- TASK REQUIREMENTS: Once you have read the entries below, write them all out again exactly.

*** Opening of TASK INPUTS ***

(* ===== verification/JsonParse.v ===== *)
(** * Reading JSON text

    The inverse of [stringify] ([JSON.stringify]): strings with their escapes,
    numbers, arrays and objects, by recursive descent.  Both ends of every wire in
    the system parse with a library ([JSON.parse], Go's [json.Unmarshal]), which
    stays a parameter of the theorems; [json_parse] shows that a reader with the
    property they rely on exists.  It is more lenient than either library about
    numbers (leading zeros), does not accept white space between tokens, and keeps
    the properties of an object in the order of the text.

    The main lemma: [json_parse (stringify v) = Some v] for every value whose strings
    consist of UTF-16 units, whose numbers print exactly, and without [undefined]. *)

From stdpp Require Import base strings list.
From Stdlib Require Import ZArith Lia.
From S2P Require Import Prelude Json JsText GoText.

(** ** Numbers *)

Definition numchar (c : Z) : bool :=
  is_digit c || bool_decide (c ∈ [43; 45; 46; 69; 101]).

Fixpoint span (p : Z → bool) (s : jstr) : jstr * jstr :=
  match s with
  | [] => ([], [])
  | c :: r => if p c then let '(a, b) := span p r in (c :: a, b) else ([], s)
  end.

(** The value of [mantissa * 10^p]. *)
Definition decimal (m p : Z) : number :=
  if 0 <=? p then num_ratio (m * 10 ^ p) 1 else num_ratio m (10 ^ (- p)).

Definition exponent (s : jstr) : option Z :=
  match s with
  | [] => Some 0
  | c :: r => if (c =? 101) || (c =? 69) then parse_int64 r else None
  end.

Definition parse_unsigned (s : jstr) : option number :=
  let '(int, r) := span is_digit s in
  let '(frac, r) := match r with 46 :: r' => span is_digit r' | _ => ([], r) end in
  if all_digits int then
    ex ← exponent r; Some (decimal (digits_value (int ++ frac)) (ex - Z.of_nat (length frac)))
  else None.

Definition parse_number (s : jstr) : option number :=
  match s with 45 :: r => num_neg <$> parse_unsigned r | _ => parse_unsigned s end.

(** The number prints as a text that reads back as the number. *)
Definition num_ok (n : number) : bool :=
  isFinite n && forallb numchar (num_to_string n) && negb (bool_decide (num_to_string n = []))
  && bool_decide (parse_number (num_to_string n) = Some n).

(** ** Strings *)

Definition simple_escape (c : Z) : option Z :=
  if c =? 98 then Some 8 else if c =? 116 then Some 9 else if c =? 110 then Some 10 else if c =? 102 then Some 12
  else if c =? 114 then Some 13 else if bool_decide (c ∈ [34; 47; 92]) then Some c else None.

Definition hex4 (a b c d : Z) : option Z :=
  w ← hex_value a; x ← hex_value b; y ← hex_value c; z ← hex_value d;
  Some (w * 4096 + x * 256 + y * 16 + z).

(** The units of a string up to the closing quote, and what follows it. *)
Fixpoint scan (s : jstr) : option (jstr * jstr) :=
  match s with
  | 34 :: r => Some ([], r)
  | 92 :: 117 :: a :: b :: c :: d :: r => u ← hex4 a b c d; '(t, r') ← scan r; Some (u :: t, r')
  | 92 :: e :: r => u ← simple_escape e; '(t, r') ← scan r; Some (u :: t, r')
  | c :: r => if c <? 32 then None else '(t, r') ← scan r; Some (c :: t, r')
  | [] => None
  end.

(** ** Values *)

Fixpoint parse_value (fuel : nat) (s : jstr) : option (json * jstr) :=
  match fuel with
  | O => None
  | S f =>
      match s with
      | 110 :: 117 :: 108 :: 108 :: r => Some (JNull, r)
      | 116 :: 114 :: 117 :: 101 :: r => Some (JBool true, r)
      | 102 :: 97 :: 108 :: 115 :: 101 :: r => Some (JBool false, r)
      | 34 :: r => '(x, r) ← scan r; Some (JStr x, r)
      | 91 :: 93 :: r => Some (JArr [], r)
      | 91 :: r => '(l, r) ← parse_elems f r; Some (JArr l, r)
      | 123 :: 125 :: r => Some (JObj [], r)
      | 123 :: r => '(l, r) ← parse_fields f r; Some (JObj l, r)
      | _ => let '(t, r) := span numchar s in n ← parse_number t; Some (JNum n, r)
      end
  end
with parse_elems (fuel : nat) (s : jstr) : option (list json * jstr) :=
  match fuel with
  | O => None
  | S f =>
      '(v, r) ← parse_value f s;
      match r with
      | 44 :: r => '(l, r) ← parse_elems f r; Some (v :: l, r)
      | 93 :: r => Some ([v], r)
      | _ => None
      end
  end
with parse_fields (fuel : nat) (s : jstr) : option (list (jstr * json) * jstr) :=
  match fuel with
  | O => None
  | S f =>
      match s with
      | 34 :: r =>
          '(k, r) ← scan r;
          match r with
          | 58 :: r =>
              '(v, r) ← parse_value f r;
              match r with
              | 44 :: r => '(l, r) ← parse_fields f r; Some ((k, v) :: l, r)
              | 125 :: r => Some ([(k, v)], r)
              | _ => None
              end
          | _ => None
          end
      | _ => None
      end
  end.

*** Close of TASK INPUTS ***

- WRITTEN RESPONSE:
(* ===== verification/JsonParse.v ===== *)
(** * Reading JSON text

    The inverse of [stringify] ([JSON.stringify]): strings with their escapes,
    numbers, arrays and objects, by recursive descent.  Both ends of every wire in
    the system parse with a library ([JSON.parse], Go's [json.Unmarshal]), which
    stays a parameter of the theorems; [json_parse] shows that a reader with the
    property they rely on exists.  It is more lenient than either library about
    numbers (leading zeros), does not accept white space between tokens, and keeps
    the properties of an object in the order of the text.

    The main lemma: [json_parse (stringify v) = Some v] for every value whose strings
    consist of UTF-16 units, whose numbers print exactly, and without [undefined]. *)

From stdpp Require Import base strings list.
From Stdlib Require Import ZArith Lia.
From S2P Require Import Prelude Json JsText GoText.

(** ** Numbers *)

Definition numchar (c : Z) : bool :=
  is_digit c || bool_decide (c ∈ [43; 45; 46; 69; 101]).

Fixpoint span (p : Z → bool) (s : jstr) : jstr * jstr :=
  match s with
  | [] => ([], [])
  | c :: r => if p c then let '(a, b) := span p r in (c :: a, b) else ([], s)
  end.

(** The value of [mantissa * 10^p]. *)
Definition decimal (m p : Z) : number :=
  if 0 <=? p then num_ratio (m * 10 ^ p) 1 else num_ratio m (10 ^ (- p)).

Definition exponent (s : jstr) : option Z :=
  match s with
  | [] => Some 0
  | c :: r => if (c =? 101) || (c =? 69) then parse_int64 r else None
  end.

Definition parse_unsigned (s : jstr) : option number :=
  let '(int, r) := span is_digit s in
  let '(frac, r) := match r with 46 :: r' => span is_digit r' | _ => ([], r) end in
  if all_digits int then
    ex ← exponent r; Some (decimal (digits_value (int ++ frac)) (ex - Z.of_nat (length frac)))
  else None.

Definition parse_number (s : jstr) : option number :=
  match s with 45 :: r => num_neg <$> parse_unsigned r | _ => parse_unsigned s end.

(** The number prints as a text that reads back as the number. *)
Definition num_ok (n : number) : bool :=
  isFinite n && forallb numchar (num_to_string n) && negb (bool_decide (num_to_string n = []))
  && bool_decide (parse_number (num_to_string n) = Some n).

(** ** Strings *)

Definition simple_escape (c : Z) : option Z :=
  if c =? 98 then Some 8 else if c =? 116 then Some 9 else if c =? 110 then Some 10 else if c =? 102 then Some 12
  else if c =? 114 then Some 13 else if bool_decide (c ∈ [34; 47; 92]) then Some c else None.

Definition hex4 (a b c d : Z) : option Z :=
  w ← hex_value a; x ← hex_value b; y ← hex_value c; z ← hex_value d;
  Some (w * 4096 + x * 256 + y * 16 + z).

(** The units of a string up to the closing quote, and what follows it. *)
Fixpoint scan (s : jstr) : option (jstr * jstr) :=
  match s with
  | 34 :: r => Some ([], r)
  | 92 :: 117 :: a :: b :: c :: d :: r => u ← hex4 a b c d; '(t, r') ← scan r; Some (u :: t, r')
  | 92 :: e :: r => u ← simple_escape e; '(t, r') ← scan r; Some (u :: t, r')
  | c :: r => if c <? 32 then None else '(t, r') ← scan r; Some (c :: t, r')
  | [] => None
  end.

(** ** Values *)

Fixpoint parse_value (fuel : nat) (s : jstr) : option (json * jstr) :=
  match fuel with
  | O => None
  | S f =>
      match s with
      | 110 :: 117 :: 108 :: 108 :: r => Some (JNull, r)
      | 116 :: 114 :: 117 :: 101 :: r => Some (JBool true, r)
      | 102 :: 97 :: 108 :: 115 :: 101 :: r => Some (JBool false, r)
      | 34 :: r => '(x, r) ← scan r; Some (JStr x, r)
      | 91 :: 93 :: r => Some (JArr [], r)
      | 91 :: r => '(l, r) ← parse_elems f r; Some (JArr l, r)
      | 123 :: 125 :: r => Some (JObj [], r)
      | 123 :: r => '(l, r) ← parse_fields f r; Some (JObj l, r)
      | _ => let '(t, r) := span numchar s in n ← parse_number t; Some (JNum n, r)
      end
  end
with parse_elems (fuel : nat) (s : jstr) : option (list json * jstr) :=
  match fuel with
  | O => None
  | S f =>
      '(v, r) ← parse_value f s;
      match r with
      | 44 :: r => '(l, r) ← parse_elems f r; Some (v :: l, r)
      | 93 :: r => Some ([v], r)
      | _ => None
      end
  end
with parse_fields (fuel : nat) (s : jstr) : option (list (jstr * json) * jstr) :=
  match fuel with
  | O => None
  | S f =>
      match s with
      | 34 :: r =>
          '(k, r) ← scan r;
          match r with
          | 58 :: r =>
              '(v, r) ← parse_value f r;
              match r with
              | 44 :: r => '(l, r) ← parse_fields f r; Some ((k, v) :: l, r)
              | 125 :: r => Some ([(k, v)], r)
              | _ => None
              end
          | _ => None
          end
      | _ => None
      end
  end.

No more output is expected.